How Much Can Urine Tell You?
If you have ever visited a urologist for a condition or ailment, you likely have been asked to submit a urine sample. Following a quick analysis, your doctor will be able to diagnose your condition and assess your overall health simply from a urine test. But what exactly is your urologist looking for when he submits your sample to the laboratory? It turns out, a great deal of information lies within a urine sample, which can help diagnose and determine ongoing treatment. Let’s examine this seemingly standard and straightforward test to explore just how powerful a simple urinalysis can be.
What Is Urinalysis?
Urinalysis is the medical term for a test designed to examine a urine sample provided by a patient. A small amount of urine is collected and then inspected. A doctor will use several techniques to examine your urine, including a visual inspection, chemical test, and microscopic evaluation. Following a thorough test, your urologist, based out of Bryan Hospital, will be able to make a diagnosis better and suggest a suitable treatment plan. Most commonly, urinalysis is used to help determine pregnancy, diagnose infection or disease, and help determine overall health and wellness.
During a visual exam of your urine, the urologist will look at the urine to determine the overall color and consistency. By examining the urine color, a urologist will determine if there is possible blood in the urine or if the patient is dehydrated. Cloudy urine or urine that has an odor may indicate the patient has an infection.
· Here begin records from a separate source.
(** The classes of a [FadeInSection]. *)
Definition fade_classes (isVisible : bool) : string :=
  "transition-all duration-1000 transform " +:+
  (if isVisible then "translate-y-0 opacity-100" else "translate-y-4 opacity-0").

(** Every section and every card is visible at time [t]. *)
Definition page_visible (t : Z) : bool :=
  forallb (fun d => visible_after d t) (fade_delays ++ map card_delay (seq 0 (List.length plans))).

(** [handlePlanSelect]: the route [router.push] goes to. *)
Definition handlePlanSelect (b : Billing) (plan : Plan) : string :=
  if String.eqb (key plan) "agency" then "/contact"
  else
    let billingParam := if bool_decide (b = Yearly) then "&billing=yearly" else "" in
    "/signup?plan=" +:+ key plan +:+ billingParam.

(** [plan[billing]] *)
Definition price (plan : Plan) (b : Billing) : option Z :=
  match b with Monthly => monthly plan | Yearly => yearly plan end.

(** [x.toFixed(0)] for [x] tenths, [x >= 0]. *)
Definition toFixed0 (tenths : Z) : string := pretty ((tenths + 5) / 10)%Z.

(** The pricing block of a card. *)
Definition price_view (b : Billing) (plan : Plan) : list string :=
  match price plan b with
  | Some t =>
      ("$" +:+ toFixed0 t) :: ("/" +:+ (if bool_decide (b = Monthly) then "mo" else "yr")) ::
      match b, monthly plan, yearly plan with
      | Yearly, Some m, Some y => ["Save $" +:+ toFixed0 (m * 12 - y) +:+ " with annual billing"]
      | _, _, _ => []
      end
  | None => ["Custom"]
  end.

Definition card_view (b : Billing) (plan : Plan) : list string :=
  title plan :: (if featured plan then ["Recommended Plan"] else []) ++ [description plan] ++
  price_view b plan ++ features plan ++ [label (cta plan)].

Definition view (s : PlanState) : Panel :=
  {| heading := "Simple & Transparent Pricing";
     texts := map JStr ("Scale your TikTok Shop business with our powerful affiliate management platform" ::
                        List.concat (map (card_view (billing s)) plans));
     alerts := [];
     links := map (handlePlanSelect (billing s)) plans;
     submit_disabled := None |}.

(** ** Lemmas *)

Ltac closed_notin := apply (bool_decide_unpack _); vm_compute; exact I.
Definition allows_public_routes : bool := forallb (fun p => is_next (middleware (request p ""))) public_routes.
Definition validates_token : bool :=
  is_next (middleware (request "/" "accessToken=valid-token")) &&
  negb (is_next (middleware (request "/dashboard" "otherCookie=value"))).
Definition allows_auth_routes_signed_out : bool :=
  forallb (fun p => is_next (middleware (request p ""))) auth_routes.
Definition redirects_auth_routes_signed_in : bool :=
  forallb (fun p => negb (is_next (middleware (request p "accessToken=valid-token")))) auth_routes.
Definition redirects_protected_signed_out : bool := negb (is_next (middleware (request "/dashboard" ""))).
Definition allows_protected_signed_in : bool :=
  is_next (middleware (request "/dashboard" "accessToken=valid-token")).

Remark middleware_suite_passes :
  forallb id [allows_public_routes; validates_token; allows_auth_routes_signed_out;
              redirects_auth_routes_signed_in; redirects_protected_signed_out; allows_protected_signed_in] = true.
Proof. vm_compute. reflexivity. Qed.

End MiddlewareTest.

(** [src/src/__tests__/stores/useAuthStore.test.ts]: each test starts
    from [logout()] of the previous state. *)
Module AuthStoreTest.
Import AuthStore.
Local Open Scope list_scope.

Definition before_each (s : AuthState) : AuthState := logout s.

Definition test_user : props :=
  [("id", JStr "123"); ("name", JStr "Test User"); ("email", JStr "test@example.com"); ("role", JStr "user")].

Definition full_user : props :=
  test_user ++ [("companyName", JStr "Test Company"); ("picture", JStr "profile.jpg");
                ("accessToken", JStr "access-token"); ("refreshToken", JStr "refresh-token")].

Definition initializes (s : AuthState) : bool :=
  let s := before_each s in
  Jest.jsval_eqb (user_val s) JNull && negb (isAuthenticated s).

Definition logs_in (s : AuthState) : bool :=
  let s := login full_user (before_each s) in
  Jest.toEqual (user_val s) (JObj full_user) && isAuthenticated s.

Definition logs_out (s : AuthState) : bool :=
  let s1 := login test_user (before_each s) in
  let s2 := logout s1 in
  Jest.toEqual (user_val s1) (JObj test_user) && isAuthenticated s1 &&
  Jest.jsval_eqb (user_val s2) JNull && negb (isAuthenticated s2).

Definition updated_user : props :=
  [("id", JStr "123"); ("name", JStr "Updated Name"); ("email", JStr "test@example.com");
   ("role", JStr "user"); ("companyName", JStr "Updated Company")].

Definition updates_user (s : AuthState) : bool :=
  let s := setUser updated_user (login test_user (before_each s)) in
  Jest.toEqual (user_val s) (JObj updated_user) && isAuthenticated s.

Definition updates_role (s : AuthState) : bool :=
  let s := setRole admin (login test_user (before_each s)) in
  Jest.jsval_eqb (get (user_val s) "role") (JStr "admin").

Definition role_needs_user (s : AuthState) : bool :=
  Jest.jsval_eqb (user_val (setRole admin (before_each s))) JNull.

Remark auth_store_suite_passes s :
  forallb (fun t => t s) [initializes; logs_in; logs_out; updates_user; updates_role; role_needs_user] = true.
Proof. vm_compute. reflexivity. Qed.

End AuthStoreTest.

(** [src/src/__tests__/stores/useLoaderStore.test.ts]: each test starts
    from [setState({ isLoading: false, message: undefined })]. *)
Module LoaderStoreTest.
Import LoaderStore.

Definition before_each : LoaderState := {| isLoading := false; loader_message := None |}.

Definition initializes : bool :=
  negb (isLoading before_each) && bool_decide (loader_message before_each = None).
Definition shows_with_message : bool :=
  let s := showLoader (Some "Loading data...") before_each in
  isLoading s && bool_decide (loader_message s = Some "Loading data...").
Definition shows_without_message : bool :=
  let s := showLoader None before_each in isLoading s && bool_decide (loader_message s = None).
Definition hides : bool :=
  let s := hideLoader (showLoader (Some "Loading data...") before_each) in
  negb (isLoading s) && bool_decide (loader_message s = None).
Definition updates_repeatedly : bool :=
  let s1 := showLoader (Some "Processing data...") (showLoader (Some "Loading data...") before_each) in
  let s2 := showLoader (Some "Finishing up...") (hideLoader s1) in
  isLoading s1 && bool_decide (loader_message s1 = Some "Processing data...") &&
  isLoading s2 && bool_decide (loader_message s2 = Some "Finishing up...").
During a chemical test, the urologist will look for specific chemical reactions that can help determine the chemical makeup of the patient’s urine. During the chemical portion of the testing, your doctor will look for several markers or indicators to help make a diagnosis. Some of the more common tests include:
- Concentration – The concentration test examines the individual particles found within the urine. If a patient has a high concentration, it can mean the patient is dehydrated.
- Acidity – Your doctor will test the pH level of your urine. Highly acidic urine could indicate a kidney condition.
- Ketones – Testing for ketones present in urine could be an early sign of diabetes.
- Sugar – Having sugar concentration in the urine may mean the patient has diabetes. In normal urine, sugar will not be present during testing.
- Protein – Although protein is normal in urine, it could suggest a kidney problem if levels are elevated.
- Nitrates – If there are nitrates present in the urine, it could signify a urinary tract infection.
- Blood – Detecting blood in the urine could be a sign of a bigger problem. Bloody urine is related to several conditions, including bladder stones, kidney damage, disease, infection, or even a blood disorder.
The remaining urinalysis will include a microscopic evaluation. The doctor will look at a small portion of your urine sample under a microscope during this test to examine individual cells. Not only will your doctor be able to detect any infection or yeast cells, but your doctor will also look at your total white blood cells and red blood cells. Having an abnormal amount of white or red blood cells in your urine could indicate an infection. Your urologist will also look for any crystals that may be present in the urine. Finding crystals could be a sign of kidney or bladder stones.